Characterization of Chemical Constituent and Biological Activity of Roots from Cleistanthus oblonggifolius (Roxb.) Mull. Arg

Background: C. oblongifolius is a species of Asian trees, originally described by William Roxburgh and later placed by Johannes Müller Argoviensis; it is now included in the family Phyllanthaceae. Distributed throughout Indochina and Malesia, its name in Vietnam is cọc rào; it has been recorded from the Andaman & Nicobar Islands, Australia (Queensland), Bangladesh, Borneo, Cambodia, Java, Lesser Sunda Islands, peninsular Malaysia, Maluku, Myanmar, New Guinea, Philippines, Solomon Islands, Sulawesi, Sumatera, Vietnam and Thailand. Several species of this genus are highly poisonous (C. collinus), some are brewed for treating dysentery (C. decurrens), and used for treatment of asthma (C. myrianthus).

Objective: This study was conducted to investigate the effect of crude extract and purified substance on inhibition of AIDS and cancer.

Methods: Phytochemical studies were extracts from these solvents used for the study: hexane, ethyl acetate and methanol. The dried herbs were ground and extracted by chromatography. Extracts and compound have been tested for HIV-1 RT, anti-syncytium and cytotoxicity. The obtained purification compounds were used to determine the structure by spectroscopic techniques such as UV. IR, NMR and MS.

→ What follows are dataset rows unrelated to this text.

(* ===== verification/InterruptStubs.v ===== *)
(** The entry stubs of interrupts: kernel/src/interrupts/definitions.rs.

    The assembly is a list of instructions over registers and memory; a memory cell is
    the quadword at an address.  The Rust function the stubs call is a parameter that
    keeps the System V calling convention ([SysV]). *)
From Stdlib Require Import ZArith Lia.
From stdpp Require Import prelude list numbers.
From S2P Require Import Prelude.

Module Stubs.

Inductive reg := RAX | RBX | RCX | RDX | RSI | RDI | RBP | RSP | R8 | R9 | R10 | R11 | R12 | R13 | R14 | R15.
#[global] Instance reg_eq_dec : EqDecision reg.
Proof. solve_decision. Defined.

Definition upd {K} `{EqDecision K} (f : K → Z) (k : K) (v : Z) : K → Z := λ k', if decide (k' = k) then v else f k'.
(** What the frame of an interrupt holds besides the stack pointer *)
Record Ctl := mkCtl { rip : Z; cs : Z; rflags : Z; ss : Z }.
Record St := mkSt { g : reg → Z; x : nat → Z; m : Z → Z; ctl : Ctl }.
Definition set_g (r : reg) (v : Z) (s : St) : St := mkSt (upd (g s) r v) (x s) (m s) (ctl s).
Definition set_x (n : nat) (v : Z) (s : St) : St := mkSt (g s) (upd (x s) n v) (m s) (ctl s).
Definition wr (a v : Z) (s : St) : St := mkSt (g s) (x s) (upd (m s) a v) (ctl s).
Definition set_rip (a : Z) (s : St) : St := mkSt (g s) (x s) (m s) (mkCtl a (cs (ctl s)) (rflags (ctl s)) (ss (ctl s))).
(* ===== verification/ApicReset.v ===== *)
(** What [reset] leaves of the local APIC (LocalApic.v): the state that [init] found, with
    nothing in service and nothing pending.

    The machine is seen through a [View] of what the driver relies on; [ApicLaws] states
    how each access changes it. *)
From Stdlib Require Import ZArith Lia.
From stdpp Require Import prelude list numbers gmap sets fin_sets relations.
From S2P Require Import Prelude Packet PageTable Pci Intel Interrupts InterruptTables LocalApic.

Module ApicReset.
Import Interrupts LocalApic.

(** ** The machine as the driver sees it *)
Record View := mkView {
  v_base : Z; v_a1 : Z; v_21 : Z;                       (* IA32_APIC_BASE and the masks of the PICs *)
  v_svr : Z; v_lvt : Z; v_count : Z; v_div : Z;         (* the registers that [reset] restores *)
  v_on : bool; v_isr : gset Z; v_irr : gset Z }.        (* interrupts on; vectors in service, pending *)

Definition set_base a v := mkView a (v_a1 v) (v_21 v) (v_svr v) (v_lvt v) (v_count v) (v_div v) (v_on v) (v_isr v) (v_irr v).
Definition set_a1 a v := mkView (v_base v) a (v_21 v) (v_svr v) (v_lvt v) (v_count v) (v_div v) (v_on v) (v_isr v) (v_irr v).
Definition set_21 a v := mkView (v_base v) (v_a1 v) a (v_svr v) (v_lvt v) (v_count v) (v_div v) (v_on v) (v_isr v) (v_irr v).
(** Software-disabling the APIC masks its timer. *)
Definition set_svr a v := mkView (v_base v) (v_a1 v) (v_21 v) a (if Z.testbit a 8 then v_lvt v else Z.lor (v_lvt v) LVT_MASK)
  (v_count v) (v_div v) (v_on v) (v_isr v) (v_irr v).
Definition set_lvt a v := mkView (v_base v) (v_a1 v) (v_21 v) (v_svr v) a (v_count v) (v_div v) (v_on v) (v_isr v) (v_irr v).
Definition set_count a v := mkView (v_base v) (v_a1 v) (v_21 v) (v_svr v) (v_lvt v) a (v_div v) (v_on v) (v_isr v) (v_irr v).
Definition set_div a v := mkView (v_base v) (v_a1 v) (v_21 v) (v_svr v) (v_lvt v) (v_count v) a (v_on v) (v_isr v) (v_irr v).
Definition set_on a v := mkView (v_base v) (v_a1 v) (v_21 v) (v_svr v) (v_lvt v) (v_count v) (v_div v) a (v_isr v) (v_irr v).
Definition set_sets i r v := mkView (v_base v) (v_a1 v) (v_21 v) (v_svr v) (v_lvt v) (v_count v) (v_div v) (v_on v) i r.

Definition v_x2 (v : View) : bool := Z.testbit (v_base v) 10.
Definition v_enabled (v : View) : bool := Z.testbit (v_svr v) 8.
Definition highest (x : Z) (s : gset Z) : Prop := x ∈ s ∧ ∀ y, y ∈ s → y ≤ x.

(** [reg k]: the register at offset [16 * k], by either access.  [storable]: the register keeps the value. *)
Class ApicLaws (W : Type) `{ApicHw W} := {
  reg : Z → W → Z;
  set_reg : Z → Z → W → W;
  view : W → View;
  storable : Z → Z → Prop;
  sent : W → list (Z * Z);
  (* the two ways to a register *)
  x2_read w k : v_x2 (view w) = true → 0 ≤ k < 64 → k ≠ 0x30 → rdmsr (0x800 + k) w = reg k w;
  x2_write w k v : v_x2 (view w) = true → 0 ≤ k < 64 → k ≠ 0x30 → wrmsr (0x800 + k) v w = set_reg k v w;
  mm_read w k : v_x2 (view w) = false → 0 ≤ k < 64 → word_read (4 * k) w = reg k w;
  mm_write w k v : v_x2 (view w) = false → 0 ≤ k < 64 → word_write (4 * k) v w = set_reg k v w;
  (* reading *)
  reg_fits w k : fits 32 (reg k w);
  reg_svr w : reg 0x0F w = v_svr (view w);
  reg_lvt w : reg 0x32 w = v_lvt (view w);
  reg_count w : reg 0x38 w = v_count (view w);
  reg_div w : reg 0x3E w = v_div (view w);
  reg_isr w v : 0 ≤ v < 256 → Z.testbit (reg (0x10 + v / 32) w) (v mod 32) = bool_decide (v ∈ v_isr (view w));
  reg_irr w v : 0 ≤ v < 256 → Z.testbit (reg (0x20 + v / 32) w) (v mod 32) = bool_decide (v ∈ v_irr (view w));
  vectors w v : v ∈ v_isr (view w) ∪ v_irr (view w) → 0 ≤ v < 256;
  base_msr w : rdmsr IA32_APIC_BASE w = v_base (view w);
  base_fits w : fits 64 (v_base (view w));
  base_x2 w : Cpu.x2apic (Cpu.get cpuid) = false → v_x2 (view w) = false;
  pic_a1_in w : in8 0xA1 w = v_a1 (view w);
  pic_21_in w : in8 0x21 w = v_21 (view w);
  disabled_masked w : v_enabled (view w) = false → Z.testbit (v_lvt (view w)) 16 = true;
  (* what a register holds can be stored there again, as can what the driver writes *)
  storable_reg w k : storable k (reg k w);
  storable_svr : storable 0x0F 0x1FF;
  storable_masked v : storable 0x32 v → storable 0x32 (Z.lor v LVT_MASK);
  storable_periodic : storable 0x32 0x20020;
  storable_count v : fits 32 v → storable 0x38 v;
  storable_div : storable 0x3E 0;
  (* writing *)
  view_svr w v : storable 0x0F v → view (set_reg 0x0F v w) = set_svr v (view w);
  view_lvt w v : storable 0x32 v → v_enabled (view w) = true → view (set_reg 0x32 v w) = set_lvt v (view w);
  view_count w v : storable 0x38 v → view (set_reg 0x38 v w) = set_count v (view w);
  view_div w v : storable 0x3E v → view (set_reg 0x3E v w) = set_div v (view w);
  view_eoi w v : highest v (v_isr (view w)) → view (set_reg 0x0B 0 w) = set_sets (v_isr (view w) ∖ {[v]}) (v_irr (view w)) (view w);
  view_eoi_none w : v_isr (view w) = ∅ → view (set_reg 0x0B 0 w) = view w;
  view_base w v : fits 64 v → Z.testbit v 11 = true → (v_x2 (view w) = true → Z.testbit v 10 = true) →
    view (wrmsr IA32_APIC_BASE v w) = set_base v (view w);
  view_a1 w v : fits 8 v → view (out8 0xA1 v w) = set_a1 v (view w);
  view_21 w v : fits 8 v → view (out8 0x21 v w) = set_21 v (view w);
  pic_fits w : fits 8 (v_a1 (view w)) ∧ fits 8 (v_21 (view w));
  (* the processor *)
  view_sti w : view (sti w) = set_on true (view w);
  view_cli w : view (cli w) = set_on false (view w);
  view_accept w v w' : accept w = Some (v, w') → v ∈ v_irr (view w) ∧
    view w' = set_sets ({[v]} ∪ v_isr (view w)) (v_irr (view w) ∖ {[v]}) (view w);
  accept_none w : accept w = None → v_on (view w) = true → v_enabled (view w) = true → v_isr (view w) = ∅ → v_irr (view w) = ∅;
  (* interrupts to other processors: the destination is taken from the high word of the command *)
  x2_icr w v : v_x2 (view w) = true → fits 64 v →
    view (wrmsr 0x830 v w) = view w ∧ sent (wrmsr 0x830 v w) = sent w ++ [(v / 2 ^ 32, v mod 2 ^ 32)];
  icr_high w v : fits 32 v → view (set_reg 0x31 v w) = view w ∧ sent (set_reg 0x31 v w) = sent w ∧
    reg 0x31 (set_reg 0x31 v w) = Z.land v 0xFF000000;
  icr_low w v : fits 32 v → view (set_reg 0x30 v w) = view w ∧ sent (set_reg 0x30 v w) = sent w ++ [(reg 0x31 w / 2 ^ 24, v)];
}.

Results: The study found that compound 3-O-methylellagic acid 4'-O-alpha-L-rhamnopyranoside from the roots of this plant, it was also found that ethyl acetate and methanol class extracts inhibited anti-HIV-1 RT up to 100% and 65% pure substance. For all extracts and purified compounds, syncytium inhibition assay showed inhibition HIV with EC50 <7.8 µM, TI>2.31. SH-SY5Y anticancer was showed with ED50 = 6.7 µM.

Conclusion: C. oblongifolius extract, most of these fractions were potent in inhibiting HIV-1 RT and syncytium (MC99+1A2) inhibition. In addition, hexane extract inhibited the growth of SH-SY5Y cancer cells more than other cancer cells. However, the isolated purified compound only had an inhibitory effect on HT-29 cells with ED50 10.11 µg/mL.